> **YOUR INSTRUCTIONS**
Produce word for word the lines of the data below running from the one that has "destruct (as_truthy (start_cmd" to the one that has "let tr := trace_of E (service_step", inclusive, and no others.

> **AVAILABLE DATA**
(** X5.  [main] called with neither a pid nor a name does not survive its
    first pass when some process has a name and a command line: evaluating
    [name in ...] with [name = None] raises [TypeError], which nothing
    catches. *)
Theorem main_without_selector_raises (fuel : nat) (args : Args) (w : W) :
  as_truthy (pid args) = None ->
  name args = None ->
  let started := logging_log LvlInfo "Запуск ProcessWatchdog для '%s' (интервал=%ss)" in
  let entries := fst (respond E process_iter (snd (respond E started w))) in
  (forall q e, In q entries -> info q = inl e -> is_gone e = true) ->
  (exists p, In p entries /\ named_with_cmdline p) ->
  result_of E (main requests_installed dunder_name (S fuel) args) w
  = Raised (OtherException
              "'in <string>' requires string as left operand, not NoneType").
Proof.
  intros Hpid Hname started entries Hgone Hex.
  unfold main, enter, result_of; cbn [run main_loop]; fold started.
  subst entries.
  destruct (respond E started w) as [[] w0]; cbn [snd] in *.
  assert (Htick : result_of E (tick requests_installed args None) w0
                  = inl (OtherException
                      "'in <string>' requires string as left operand, not NoneType")).
  { unfold tick, result_of; rewrite run_bindM.
    assert (Hres : result_of E (resolve args) w0
                   = inl (OtherException
                       "'in <string>' requires string as left operand, not NoneType")).
    { unfold resolve; rewrite Hpid, Hname.
      unfold result_of, find_processes_by_name; cbn [run].
      destruct (respond E process_iter w0) as [l w1]; cbn [fst snd] in *.
      apply scan_without_target; assumption. }
    rewrite Hres; reflexivity. }
  unfold after_tick; rewrite run_bind, (run_parts E (tick _ _ _) w0), Htick.
  reflexivity.
Qed.

Lemma check_proc_gone_at_rss (args : Args) (p : proc) (last_action : option Q)
    (w w1 : W) (e : exn) :
  respond E (memory_info_rss p) w = (inl e, w1) ->
  run E (check_proc requests_installed args p last_action) w =
  (if is_gone e then inr last_action else inl e, w1,
   [Ev (clock E w) (memory_info_rss p) (inl e)]).
Proof.
  intro Hrss; unfold check_proc; rewrite run_try_except.
  unfold result_of, world_after, trace_of; cbn [bindM attempt bind run].
  rewrite Hrss; cbn [bind run fst snd].
  destruct (is_gone e); reflexivity.
Qed.

Lemma check_proc_gone_at_cpu (args : Args) (p : proc) (last_action : option Q)
    (w w1 w2 : W) (rss : Z) (e : exn) :
  respond E (memory_info_rss p) w = (inr rss, w1) ->
  respond E (cpu_percent p (1 # 10)) w1 = (inl e, w2) ->
  run E (check_proc requests_installed args p last_action) w =
  (if is_gone e then inr last_action else inl e, w2,
   [Ev (clock E w) (memory_info_rss p) (inr rss);
    Ev (clock E w1) (cpu_percent p (1 # 10)) (inl e)]).
Proof.
  intros Hrss Hcpu; unfold check_proc; rewrite run_try_except.
  unfold result_of, world_after, trace_of; cbn [bindM attempt bind run].
  rewrite Hrss; cbn [bind run fst snd]; rewrite Hcpu; cbn [bind run fst snd].
  destruct (is_gone e); reflexivity.
Qed.

(** X6.  A process that vanishes or denies access while it is sampled (at
    the memory read or at the cpu read) is skipped: nothing is done about
    it, [last_action] is kept, and the pass goes on with the remaining
    processes. *)
Theorem vanished_process_is_skipped (args : Args) (p : proc) (rest : list proc)
    (last_action : option Q) (w : W) :
  (forall e w1,
      respond E (memory_info_rss p) w = (inl e, w1) ->
      is_gone e = true ->
      run E (check_procs requests_installed args (p :: rest) last_action) w =
      let '(r, w', tr) :=
        run E (check_procs requests_installed args rest last_action) w1 in
      (r, w', Ev (clock E w) (memory_info_rss p) (inl e) :: tr)) /\
  (forall rss w1 e w2,
      respond E (memory_info_rss p) w = (inr rss, w1) ->
      respond E (cpu_percent p (1 # 10)) w1 = (inl e, w2) ->
      is_gone e = true ->
      run E (check_procs requests_installed args (p :: rest) last_action) w =
      let '(r, w', tr) :=
        run E (check_procs requests_installed args rest last_action) w2 in
      (r, w', Ev (clock E w) (memory_info_rss p) (inr rss)
              :: Ev (clock E w1) (cpu_percent p (1 # 10)) (inl e) :: tr)).
Proof.
  split.
  - intros e w1 Hrss Hgone.
    pose proof (check_proc_gone_at_rss args p last_action w w1 e Hrss) as Hrun.
    rewrite Hgone in Hrun.
    assert (Hr : result_of E (check_proc requests_installed args p last_action) w
                 = inr last_action) by (unfold result_of; rewrite Hrun; reflexivity).
    assert (Hw : world_after E (check_proc requests_installed args p last_action) w
                 = w1) by (unfold world_after; rewrite Hrun; reflexivity).
    assert (Ht : trace_of E (check_proc requests_installed args p last_action) w
                 = snd (run E (check_proc requests_installed args p last_action) w))
      by reflexivity.
    rewrite Hrun in Ht; cbn [snd] in Ht.
    cbn [check_procs]; rewrite run_bindM, Hr, Hw, Ht.
    rewrite (run_parts E (check_procs _ _ rest last_action) w1); reflexivity.
  - intros rss w1 e w2 Hrss Hcpu Hgone.
    pose proof (check_proc_gone_at_cpu args p last_action w w1 w2 rss e Hrss Hcpu)
      as Hrun.
    rewrite Hgone in Hrun.
    assert (Hr : result_of E (check_proc requests_installed args p last_action) w
                 = inr last_action) by (unfold result_of; rewrite Hrun; reflexivity).
    assert (Hw : world_after E (check_proc requests_installed args p last_action) w
                 = w2) by (unfold world_after; rewrite Hrun; reflexivity).
    assert (Ht : trace_of E (check_proc requests_installed args p last_action) w
                 = snd (run E (check_proc requests_installed args p last_action) w))
      by reflexivity.
    rewrite Hrun in Ht; cbn [snd] in Ht.
    cbn [check_procs]; rewrite run_bindM, Hr, Hw, Ht.
    rewrite (run_parts E (check_procs _ _ rest last_action) w2); reflexivity.
Qed.

(** X7.  Any other exception raised while a process is sampled is not
    caught: the remaining processes are not checked, the loop does not
    sleep, and [main] ends with that exception. *)
Theorem unexpected_sampling_error_ends_main (fuel : nat) (args : Args) (p : proc)
    (rest : list proc) (last_action : option Q) (w w1 : W) (e : exn) :
  respond E (memory_info_rss p) w = (inl e, w1) ->
  is_gone e = false ->
  run E (rest_of_run requests_installed dunder_name fuel args (p :: rest) last_action) w
  = (Raised e, w1, [Ev (clock E w) (memory_info_rss p) (inl e)]).
Proof.
  intros Hrss Hgone.
  pose proof (check_proc_gone_at_rss args p last_action w w1 e Hrss) as Hrun.
  rewrite Hgone in Hrun.
  unfold rest_of_run, after_tick; rewrite run_bind.
  cbn [check_procs]; rewrite run_bindM.
  unfold result_of, world_after, trace_of; rewrite Hrun; reflexivity.
Qed.

(** X8.  When no process is found and either no start command is configured
    or the gate is closed, the pass starts nothing, notifies nobody and keeps
    [last_action]: it logs the warning and, with a start command, reads the
    clock. *)
Theorem not_found_idle (args : Args) (last_action : option Q) (w : W) :
  let warning := logging_log LvlWarning "Процесс не найден: %s" in
  let w0 := snd (respond E warning w) in
  let gate := cooldown_open args last_action in
  as_truthy (start_cmd args) = None \/ result_of E gate w0 = inr false ->
  let m := not_found requests_installed args last_action in
  result_of E m w = inr last_action /\
  trace_of E m w
  = Ev (clock E w) warning tt
    :: match as_truthy (start_cmd args) with
       | Some _ => trace_of E gate w0
       | None => []
       end /\
  strategy_events (trace_of E m w) = [].
Proof.
  intros warning w0 gate Hidle m.
  pose proof (not_found_run E requests_installed args last_action w) as Hrun.
  cbv zeta in Hrun; fold warning w0 gate m in Hrun.
  destruct (cooldown_open_facts E args last_action w0) as (Hq & _).
  fold gate in Hq; cbv zeta in Hq.
  unfold result_of, trace_of at 1 3.
  destruct (as_truthy (start_cmd args)) as [cmd|].
  - destruct Hidle as [Hno | Hclosed]; [discriminate|].
    rewrite Hclosed in Hrun; rewrite Hrun; cbn [fst snd].
    repeat split; exact Hq.
  - rewrite Hrun; repeat split.
Qed.

End Passes.

Section Escalation_extras.

Context {W : Type} (E : env W).
Variable requests_installed : bool.

(** X9.  [kill_and_start] reports success exactly when none of its calls
    failed other than the wait by its timeout; in particular a start command
    that cannot be launched makes it report failure although the process has
    been terminated. *)
Theorem kill_and_start_reports (p : proc) (start : option string) (w : W) :
  let tr := trace_of E (kill_and_start p start) w in
  exists msg,
    result_of E (kill_and_start p start) w
    = inr (negb (aborted tr || launch_failed tr), msg).
Proof.
  unfold trace_of, result_of, kill_and_start.
  all_runs E; eexists; reflexivity.
Qed.

Lemma service_step_open (args : Args) (w : W) :
  let tr := trace_of E (service_step args None) w in
  strategy_actions tr = opt_action ASystemctl (service args) /\
  result_of E (service_step args None) w = inr (systemctl_ok tr) /\
  shell_ok tr = false /\ wait_timed_out tr = false.
Proof.
  unfold trace_of, result_of, service_step, cooldown_open, restart_via_systemctl,
    opt_action.
  all_runs E; repeat split.
Qed.

Lemma start_cmd_step_open (args : Args) (a : bool) (w : W) :
  let tr := trace_of E (start_cmd_step args None a) w in
  systemctl_ok tr = false /\ wait_timed_out tr = false /\
  strategy_actions tr = (if a then [] else opt_action AShell (start_cmd args)) /\
  result_of E (start_cmd_step args None a) w = inr (a || shell_ok tr) /\
  (a = true -> shell_ok tr = false).
Proof.
  unfold trace_of, result_of, start_cmd_step, cooldown_open, restart_via_command,
    opt_action.
  destruct a; all_runs E; repeat split; discriminate.
Qed.

Lemma kill_step_open (args : Args) (p : proc) (a : bool) (w : W) :
  let tr := trace_of E (kill_step args p None a) w in
  systemctl_ok tr = false /\ shell_ok tr = false /\
  if a then strategy_actions tr = [] /\ wait_timed_out tr = false
  else exists n, (1 <= n)%nat /\
         strategy_actions tr
         = firstn n (kill_and_start_plan p (start_cmd args) (wait_timed_out tr)).
Proof.
  unfold trace_of, result_of, kill_step, cooldown_open, kill_and_start,
    kill_and_start_plan.
  destruct a; all_runs E;
    (split; [reflexivity|]; split; [reflexivity|];
     first
       [ split; reflexivity
       | exists 1%nat; split; [lia | reflexivity]
       | exists 2%nat; split; [lia | reflexivity]
       | exists 3%nat; split; [lia | reflexivity]
       | exists 4%nat; split; [lia | reflexivity]
       | exists 5%nat; split; [lia | reflexivity] ]).
Qed.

> **FINISHED EXERCISE**
  destruct (as_truthy (start_cmd args)) as [cmd|].
  - destruct Hidle as [Hno | Hclosed]; [discriminate|].
    rewrite Hclosed in Hrun; rewrite Hrun; cbn [fst snd].
    repeat split; exact Hq.
  - rewrite Hrun; repeat split.
Qed.

End Passes.

Section Escalation_extras.

Context {W : Type} (E : env W).
Variable requests_installed : bool.

(** X9.  [kill_and_start] reports success exactly when none of its calls
    failed other than the wait by its timeout; in particular a start command
    that cannot be launched makes it report failure although the process has
    been terminated. *)
Theorem kill_and_start_reports (p : proc) (start : option string) (w : W) :
  let tr := trace_of E (kill_and_start p start) w in
  exists msg,
    result_of E (kill_and_start p start) w
    = inr (negb (aborted tr || launch_failed tr), msg).
Proof.
  unfold trace_of, result_of, kill_and_start.
  all_runs E; eexists; reflexivity.
Qed.

Lemma service_step_open (args : Args) (w : W) :
  let tr := trace_of E (service_step args None) w in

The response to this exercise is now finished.